SUPPLIED MATERIAL: Begin
(* ===== verification/Spawn.v ===== *)
(** * Starting a target ([spawn.rs])

    The three processes of a launch as programs over the calls they make: the
    supervisor ([spawn_seccomp_target]), the spawner it forks ([spawner_main])
    and the target ([target_entry]), which shares the memory and the
    descriptors of the spawner until it executes.  They share a page of
    integers, which they read and write with [Load] and [Store]. *)

From S2P Require Import Prelude Effects Tracker Ptrace Programs.

Local Open Scope Z_scope.

(** ** Constants *)

Definition STATE_EMPTY : Z := 0.
Definition STATE_LISTENER_CREATED : Z := 1.
Definition STATE_SPAWNED : Z := 2.
Definition STATE_FAILED : Z := 3.

Definition STARTUP_PENDING : Z := 0.
Definition STARTUP_DONE : Z := 1.

Definition TARGET_READY_BYTE : Z := 82.
Definition TRACER_ATTACHED_BYTE : Z := 65.
Definition TRANSFER_BYTE : Z := 83.
Definition TARGET_STACK_SIZE : Z := 1024 * 1024.

Definition EBADF : Z := 9.
Definition EPIPE : Z := 32.
Definition EPROTO : Z := 71.
Definition u16_MAX : Z := 65535.
Definition SIGKILL : Z := 9.
Definition SOL_SOCKET : Z := 1.
Definition SCM_RIGHTS : Z := 1.
Definition MSG_CTRUNC : Z := 8.
Definition MSG_TRUNC : Z := 32.

(** [CMSG_LEN(size_of::<RawFd>())]. *)
Definition CMSG_LEN_FD : Z := 20.

(** [size_of::<SharedStartup>()]: six fields of four bytes. *)
Definition SHARED_STARTUP_SIZE : Z := 24.

(** [WIFEXITED] and [WEXITSTATUS]. *)
Definition WIFEXITED (status : Z) : bool := bool_decide (Z.land status 127 = 0).
Definition WEXITSTATUS (status : Z) : Z := Z.land (Z.shiftr status 8) 255.

(** ** Data *)

Inductive StartupStep :=
| SNone | Stdin | Stdout | Stderr | CloseDescriptors | CloneTarget | NoNewPrivileges
| InstallSeccomp | Exec | TransferListener | AttachTracer.

#[export] Instance StartupStep_dec : EqDecision StartupStep.
Proof. solve_decision. Defined.

(** [step as u32]. *)
Definition step_as_u32 (step : StartupStep) : Z :=
  match step with
  | SNone => 0 | Stdin => 1 | Stdout => 2 | Stderr => 3 | CloseDescriptors => 4 | CloneTarget => 5
  | NoNewPrivileges => 6 | InstallSeccomp => 7 | Exec => 8 | TransferListener => 9 | AttachTracer => 10
  end.

Definition from_raw (value : Z) : StartupStep :=
  match value with
  | 1 => Stdin | 2 => Stdout | 3 => Stderr | 4 => CloseDescriptors | 5 => CloneTarget
  | 6 => NoNewPrivileges | 7 => InstallSeccomp | 8 => Exec | 9 => TransferListener
  | 10 => AttachTracer | _ => SNone
  end.

Record SpawnError := { se_step : StartupStep; se_errno : Z }.

(** [Err(SpawnError::new(step, errno))]. *)
Definition spawn_error {A} (step : StartupStep) (errno : Z) : exec SpawnError A :=
  errno ← normalize errno;
  Throw {| se_step := step; se_errno := errno |}.

(** The fields of the page. *)
Inductive Field := Done | State | TargetPid | ListenerFd | ErrorStep | ErrorCode.

#[export] Instance Field_dec : EqDecision Field.
Proof. solve_decision. Defined.

Record SharedStartup := {
  done : Z; state : Z; target_pid : Z; listener_fd : Z; error_step : Z; error_code : Z;
}.

Definition page_get (f : Field) (p : SharedStartup) : Z :=
  match f with
  | Done => done p | State => state p | TargetPid => target_pid p
  | ListenerFd => listener_fd p | ErrorStep => error_step p | ErrorCode => error_code p
  end.

Definition page_set (f : Field) (v : Z) (p : SharedStartup) : SharedStartup :=
  let set g := if decide (f = g) then v else page_get g p in
  {| done := set Done; state := set State; target_pid := set TargetPid;
     listener_fd := set ListenerFd; error_step := set ErrorStep; error_code := set ErrorCode |}.

(** [libc::sock_filter] is one integer of eight bytes. *)
Abbreviation sock_filter := N.

(** The memory a pointer leads to is not read here; zero is null. *)
Abbreviation pointer := N.

Record SpawnerArgs := {
  sa_filter : list sock_filter; sa_executable : pointer; sa_argv : pointer; sa_envp : pointer;
  sa_spawner_socket : Z; sa_stdin : bool; sa_stdout : bool; sa_stderr : bool;
}.

Record TargetArgs := {
  ta_filter : list sock_filter; ta_filter_len : Z;
  ta_executable : pointer; ta_argv : pointer; ta_envp : pointer;
}.

(** ** Calls and replies *)

Inductive call :=
| Load (f : Field) | Store (f : Field) (v : Z)
| Sysconf | Mmap (len : Z) | Munmap (address len : Z)
| Socketpair | Close (fd : Z) | Send (socket byte : Z) | Recv (socket : Z)
| Sendmsg (socket byte descriptor : Z) | Recvmsg (socket : Z)
| Fork | Waitpid (pid options : Z) | Kill (pid signal : Z) | Attach (request : ptrace_request) (pid : Z)
| Factory (destination : Z) | Dup2 (source destination : Z) | CloseRange (first last : Z)
| CloneChild (stack_top flags : Z) (args : TargetArgs)
| PrctlNoNewPrivs | SeccompNewListener (len : Z) (filter : list sock_filter)
| Execve (executable argv envp : pointer) | Exit (code : Z).

(** One control message: its level, type, length, and the descriptor in it. *)
Record cmsg := { cm_level : Z; cm_type : Z; cm_len : Z; cm_fd : Z }.

(** The result and [errno], and what the call wrote or made: the status of a
    process, the byte, flags and control messages of a message, a pair of
    sockets, the answer of a callback. *)
Record Reply := {
  rp_result : Z; rp_errno : Z; rp_status : Z; rp_byte : Z; rp_flags : Z;
  rp_control : list cmsg; rp_sockets : Z * Z; rp_made : Z + Z;
}.

Abbreviation Prog := (prog call Reply).

Definition load {E} (f : Field) : Prog E Z := r ← sys (Load f); mret (rp_result r).
Definition store {E} (f : Field) (v : Z) : Prog E () := _ ← sys (Store f v); mret ().
Definition close {E} (fd : Z) : Prog E () := _ ← sys (Close fd); mret ().

(** A call on [EINTR] again. *)
Definition interrupted (r : Reply) : Prop := rp_result r < 0 ∧ rp_errno r = EINTR.

#[export] Instance interrupted_dec r : Decision (interrupted r).
Proof. unfold interrupted. apply _. Defined.

(** ** The page *)

Definition fresh_page : SharedStartup :=
  {| done := STARTUP_PENDING; state := STATE_EMPTY; target_pid := -1; listener_fd := -1;
     error_step := step_as_u32 SNone; error_code := 0 |}.

(** The new page is given with its first contents. *)
Definition exchange_new : Prog IoError (Z * Z * SharedStartup) :=
  r ← sys Sysconf;
  let page_size := rp_result r in
  if decide (page_size <= 0) then pthrow (OsError (rp_errno r))
  else if decide (SHARED_STARTUP_SIZE > page_size) then pthrow (CustomError KOther)
  else
    m ← sys (Mmap page_size);
    if decide (rp_result m = -1) then pthrow (OsError (rp_errno m))
    else if decide (rp_result m = 0) then plift Panic
    else mret (rp_result m, page_size, fresh_page).

(** [Drop]; the debug assertion panics. *)
Definition exchange_drop (exchange : Z * Z) : Prog IoError () :=
  r ← sys (Munmap exchange.1 exchange.2);
  if decide (rp_result r = 0) then mret () else plift Panic.

Definition reset {E} : Prog E () :=
  _ ← store Done STARTUP_PENDING;
  _ ← store TargetPid (-1);
  _ ← store ListenerFd (-1);
  _ ← store ErrorStep (step_as_u32 SNone);
  _ ← store ErrorCode 0;
  store State STATE_EMPTY.

Definition record_failure {E} (step : StartupStep) (errno : Z) : Prog E () :=
  _ ← store ErrorStep (step_as_u32 step);
  errno ← plift (normalize errno);
  _ ← store ErrorCode errno;
  store State STATE_FAILED.

Definition publish_target_failure {E} (step : StartupStep) (errno : Z) : Prog E () :=
  _ ← store ErrorStep (step_as_u32 step);
  errno ← plift (normalize errno);
  _ ← store ErrorCode errno;
  store State STATE_FAILED.

(** [Err(read_shared_error(shared))]. *)
Definition read_shared_error {A} : Prog SpawnError A :=
  step ← load ErrorStep;
  code ← load ErrorCode;
  plift (spawn_error (from_raw step) code).

Section spawn.
  (** A bound on the calls that are interrupted in a row. *)
  Context (fuel : nat).

(** ** Messages *)

Definition socket_pair : Prog IoError (Z * Z) :=
  r ← sys Socketpair;
  if decide (rp_result r < 0) then pthrow (OsError (rp_errno r)) else mret (rp_sockets r).

Fixpoint send_control_loop {E} (n : nat) (socket byte : Z) : Prog E (Z + ()) :=
  match n with
  | O => plift NoFuel
  | S n =>
      r ← sys (Send socket byte);
      if decide (rp_result r = 1) then mret (inr ())
      else if decide (interrupted r) then send_control_loop n socket byte
      else mret (inl (if decide (rp_result r < 0) then rp_errno r else EIO))
  end.
Definition send_control {E} (socket byte : Z) : Prog E (Z + ()) := send_control_loop fuel socket byte.

Fixpoint recv_control_loop {E} (n : nat) (socket : Z) : Prog E (Z + Z) :=
  match n with
  | O => plift NoFuel
  | S n =>
      r ← sys (Recv socket);
      if decide (rp_result r = 1) then mret (inr (rp_byte r))
      else if decide (interrupted r) then recv_control_loop n socket
      else mret (inl (if decide (rp_result r < 0) then rp_errno r else EPIPE))
  end.
Definition recv_control {E} (socket : Z) : Prog E (Z + Z) := recv_control_loop fuel socket.

Fixpoint send_fd_loop {E} (n : nat) (socket descriptor : Z) : Prog E (Z + ()) :=
  match n with
  | O => plift NoFuel
  | S n =>
      r ← sys (Sendmsg socket TRANSFER_BYTE descriptor);
      if decide (rp_result r = 1) then mret (inr ())
      else if decide (rp_result r < 0) then
        if decide (rp_errno r = EINTR) then send_fd_loop n socket descriptor
        else mret (inl (rp_errno r))
      else mret (inl EIO)
  end.
Definition send_fd {E} (socket descriptor : Z) : Prog E (Z + ()) := send_fd_loop fuel socket descriptor.

(** The first control message with a descriptor; a negative one is ignored. *)
Fixpoint received_fd (control : list cmsg) : option Z :=
  match control with
  | [] => None
  | header :: rest =>
      if decide (cm_level header = SOL_SOCKET ∧ cm_type header = SCM_RIGHTS ∧
                 CMSG_LEN_FD <= cm_len header) then
        if decide (0 <= cm_fd header) then Some (cm_fd header) else None
      else received_fd rest
  end.

Fixpoint recvmsg_loop (n : nat) (socket : Z) : Prog IoError Reply :=
  match n with
  | O => plift NoFuel
  | S n =>
      r ← sys (Recvmsg socket);
      if decide (0 <= rp_result r) then mret r
      else if decide (rp_errno r ≠ EINTR) then pthrow (OsError (rp_errno r))
      else recvmsg_loop n socket
  end.

(** An [OwnedFd] that goes out of scope. *)
Definition drop_fd {E} (received : option Z) : Prog E () :=
  match received with Some fd => close fd | None => mret () end.

Definition recv_fd (socket : Z) : Prog IoError Z :=
  r ← recvmsg_loop fuel socket;
  if decide (rp_result r = 0) then pthrow (CustomError KUnexpectedEof)
  else
    let received := received_fd (rp_control r) in
    if decide (rp_result r ≠ 1 ∨ rp_byte r ≠ TRANSFER_BYTE) then
      _ ← drop_fd received;
      pthrow (CustomError KInvalidData)
    else if decide (Z.land (rp_flags r) (Z.lor MSG_CTRUNC MSG_TRUNC) ≠ 0) then
      _ ← drop_fd received;
      pthrow (CustomError KInvalidData)
    else
      match received with
      | Some fd => mret fd
      | None => pthrow (CustomError KInvalidData)
      end.

(** ** Waiting *)

Fixpoint waitpid_nointr_loop {E} (n : nat) (pid : Z) : Prog E (IoError + Z) :=
  match n with
  | O => plift NoFuel
  | S n =>
      r ← sys (Waitpid pid 0);
      if decide (rp_result r = pid) then mret (inr (rp_status r))
      else if decide (interrupted r) then waitpid_nointr_loop n pid
      else mret (inl (OsError (rp_errno r)))
  end.
Definition waitpid_nointr {E} (pid : Z) : Prog E (IoError + Z) := waitpid_nointr_loop fuel pid.

(** The loop returns whether the target has to be killed. *)
Fixpoint reap_target_loop {E} (n : nat) (pid : Z) : Prog E bool :=
  match n with
  | O => plift NoFuel
  | S n =>
      r ← sys (Waitpid pid WNOHANG);
      if decide (rp_result r = pid ∨ (rp_result r < 0 ∧ rp_errno r = ECHILD)) then mret false
      else if decide (rp_result r < 0) then
        if decide (rp_errno r = EINTR) then reap_target_loop n pid else mret false
      else mret true
  end.

Definition terminate_and_reap_target {E} : Prog E () :=
  pid ← load TargetPid;
  if decide (pid <= 0) then mret ()
  else
    alive ← reap_target_loop fuel pid;
    if alive : bool then
      _ ← sys (Kill pid SIGKILL);
      _ ← waitpid_nointr pid;
      mret ()
    else mret ().

(** ** The target *)

Definition target_entry (args : TargetArgs) : Prog SpawnError () :=
  let exit := λ code, sys (Exit code) ≫= λ _, plift Panic in
  p ← sys PrctlNoNewPrivs;
  if decide (rp_result p < 0) then
    _ ← publish_target_failure NoNewPrivileges (rp_errno p);
    exit 127
  else
    s ← sys (SeccompNewListener (ta_filter_len args mod (u16_MAX + 1)) (ta_filter args));
    let listener := rp_result s in
    if decide (listener < 0) then
      _ ← publish_target_failure InstallSeccomp (rp_errno s);
      exit 127
    else
      _ ← store ListenerFd (as_i32 listener);
      _ ← store State STATE_LISTENER_CREATED;
      e ← sys (Execve (ta_executable args) (ta_argv args) (ta_envp args));
      _ ← publish_target_failure Exec (rp_errno e);
      exit 127.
SUPPLIED MATERIAL: End
▸ WHAT IS NEEDED
Say how many lines in the records contain the word "OsError". Nothing but the number is required.

▸ SOLUTION FOR THIS EXERCISE
5